Background: Distant metastasis, which occurs at a rate of 25% in patients with esophageal cancer (EC), has a poor prognosis, with previous studies reporting an overall survival of only 3–10 months. However, few studies have been conducted to predict distant metastasis in EC, owing to a dearth of reliable biomarkers. The purpose of this study was to develop and validate an accurate model for predicting distant metastasis in patients with EC. Methods: A total of 299 EC patients were enrolled and randomly assigned to a training cohort (n = 207) and a validation cohort (n = 92). Logistic univariate and multivariate regression analyses were used to identify clinical independent predictors and create a clinical nomogram. Radiomic features were extracted from contrast-enhanced computed tomography (CT) images taken prior to treatment, and least absolute shrinkage and selection operator (Lasso) regression was used to screen the associated features, which were then used to develop a radiomic signature.
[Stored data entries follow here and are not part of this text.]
Lemma weekly_past allowed now n d : 0 <= d →
  match weeklyFrom l allowed tod now true n d with
  | Some c => ∃ day, c = date l day tod ∧ weekday_of day ∈ allowed ∧ c <= now ∧ local_day l now - d - Z.of_nat n < day <= local_day l now - d ∧
      ∀ day', weekday_of day' ∈ allowed → date l day' tod <= now → day' <= local_day l now - d → day' <= day
  | None => ∀ day, weekday_of day ∈ allowed → local_day l now - d - Z.of_nat n < day <= local_day l now - d → now < date l day tod
  end.
Proof using All.
  revert d. induction n as [|n IH]; intros d Hd; cbn [weeklyFrom]; [intros; lia|].
  rewrite add_days_day by apply _. set (D := local_day l now + - d). specialize (IH (d + 1) ltac:(lia)).
  assert (∀ P : Prop, (∀ day, weekday_of day ∈ allowed → date l day tod <= now → day = D → P) →
    ∀ day, weekday_of day ∈ allowed → date l day tod <= now → day <= D → P ∨ day <= local_day l now - (d + 1)) as Hstep.
  { intros P HP day H1 H2 H3. destruct (decide (day = D)); [left; by eapply HP|right; lia]. }
  assert ((∀ day, weekday_of day ∈ allowed → date l day tod <= now → day ≠ D) →
    match weeklyFrom l allowed tod now true n (d + 1) with
    | Some c => ∃ day, c = date l day tod ∧ weekday_of day ∈ allowed ∧ c <= now ∧ local_day l now - d - Z.of_nat (S n) < day <= local_day l now - d ∧
        ∀ day', weekday_of day' ∈ allowed → date l day' tod <= now → day' <= local_day l now - d → day' <= day
    | None => ∀ day, weekday_of day ∈ allowed → local_day l now - d - Z.of_nat (S n) < day <= local_day l now - d → now < date l day tod
    end) as Hskip.
  { intros Hno. destruct (weeklyFrom l allowed tod now true n (d + 1)) as [c|].
    - destruct IH as (day & -> & Hw & Hc & Hr & Hmax). exists day. split_and!; [done|done|done|lia|lia|].
      intros day' H1 H2 H3. destruct (Hstep False (λ x a b c, Hno x a b c) day' H1 H2) as [[]|Hle]; [lia|by apply Hmax].
    - intros day H1 H2. destruct (decide (day = D)) as [->|]; [|apply IH; [done|lia]].
      apply Z.nle_gt. intros Hle. by apply (Hno D H1 Hle). }
  case_bool_decide as Hin; cbn [negb]; [|apply Hskip; intros day H1 _ ->; done].
  unfold after. destruct (Z.ltb_spec now (date l D tod)) as [Hlt|Hge]; cbn [Bool.eqb].
  - apply Hskip. intros day _ H2 ->. lia.
  - exists D. split_and!; [done|done|done|lia|lia|]. intros. lia.
Qed.
(* ===== verification/Scheduler.v ===== *)
(** * internal/scheduler/service.go: the maintenance scheduler

    The settings and the runtime state, persisted as JSON documents in
    app_settings; the background loop that triggers due runs; the workers that
    run and finalize them; and their interleavings as a step relation.  The runner
    and the stack lister are the record [backend] of SchedulerTime.

    A JSON document is the record of the fields that are present; [DocText] is
    the promise that [encoding/json] reads back the document it wrote. *)

From stdpp Require Import gmap strings list relations countable sorting.
From Stdlib Require Import Ascii ZArith.
From S2P Require Import Prelude GoStrings GoTime SchedulerTime Store.

Local Open Scope Z_scope.

(** ** Documents *)

Record baseDoc := mkBaseDoc {
  bd_enabled : option bool; bd_frequency : option string; bd_time : option string; bd_weekdays : option (list string) }.
Record targetDoc := mkTargetDoc {
  td_mode : option string; td_stack_ids : option (list string); td_excluded : option (gmap string (list string)) }.
Record optionsDoc := mkOptionsDoc {
  od_pull : option bool; od_build : option bool; od_orphans : option bool;
  od_inactive : option bool; od_prune : option bool; od_volumes : option bool }.
Record scopeDoc := mkScopeDoc { sd_images : option bool; sd_cache : option bool; sd_containers : option bool; sd_volumes : option bool }.
Record settingsDoc := mkSettingsDoc {
  doc_update : baseDoc * targetDoc * optionsDoc; doc_prune : baseDoc * scopeDoc }.

(** [omitempty] of a list or a map. *)
Definition omit_list {A} (l : list A) : option (list A) := match l with [] => None | _ => Some l end.
Definition omit_map (m : gmap string (list string)) : option (gmap string (list string)) :=
  if bool_decide (m = ∅) then None else Some m.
Based on the screened features, four machine learning algorithms were used to build radiomics models. The joint nomogram with radiomic signature and clinically independent risk factors was developed using the logical regression algorithm. All models were validated and compared by discrimination, calibration, reclassification, and clinical benefit. Results: Multivariable analyses revealed that age, N stage, and degree of pathological differentiation were independent predictors of distant metastasis, and a clinical nomogram incorporating these factors was established. A radiomic signature was developed by a set of sixteen features chosen from 851 radiomic features. The joint nomogram incorporating clinical factors and radiomic signature performed better [AUC(95% CI) 0.827(0.742–0.912)] than the clinical nomogram [AUC(95% CI) 0.731(0.626–0.836)] and radiomics predictive models [AUC(95% CI) 0.754(0.652–0.855), LR algorithms]. Calibration and decision curve analyses revealed that the radiomics–clinical nomogram outperformed the other models. In comparison with the clinical nomogram, the joint nomogram's NRI was 0.114 (95% CI 0.075–0.345), and its IDI was 0.071 (95% CI 0.030–0.112), P = 0.001. Conclusions: We developed and validated the first radiomics–clinical nomogram for distant metastasis in EC which may aid clinicians in identifying patients at high risk of distant metastasis.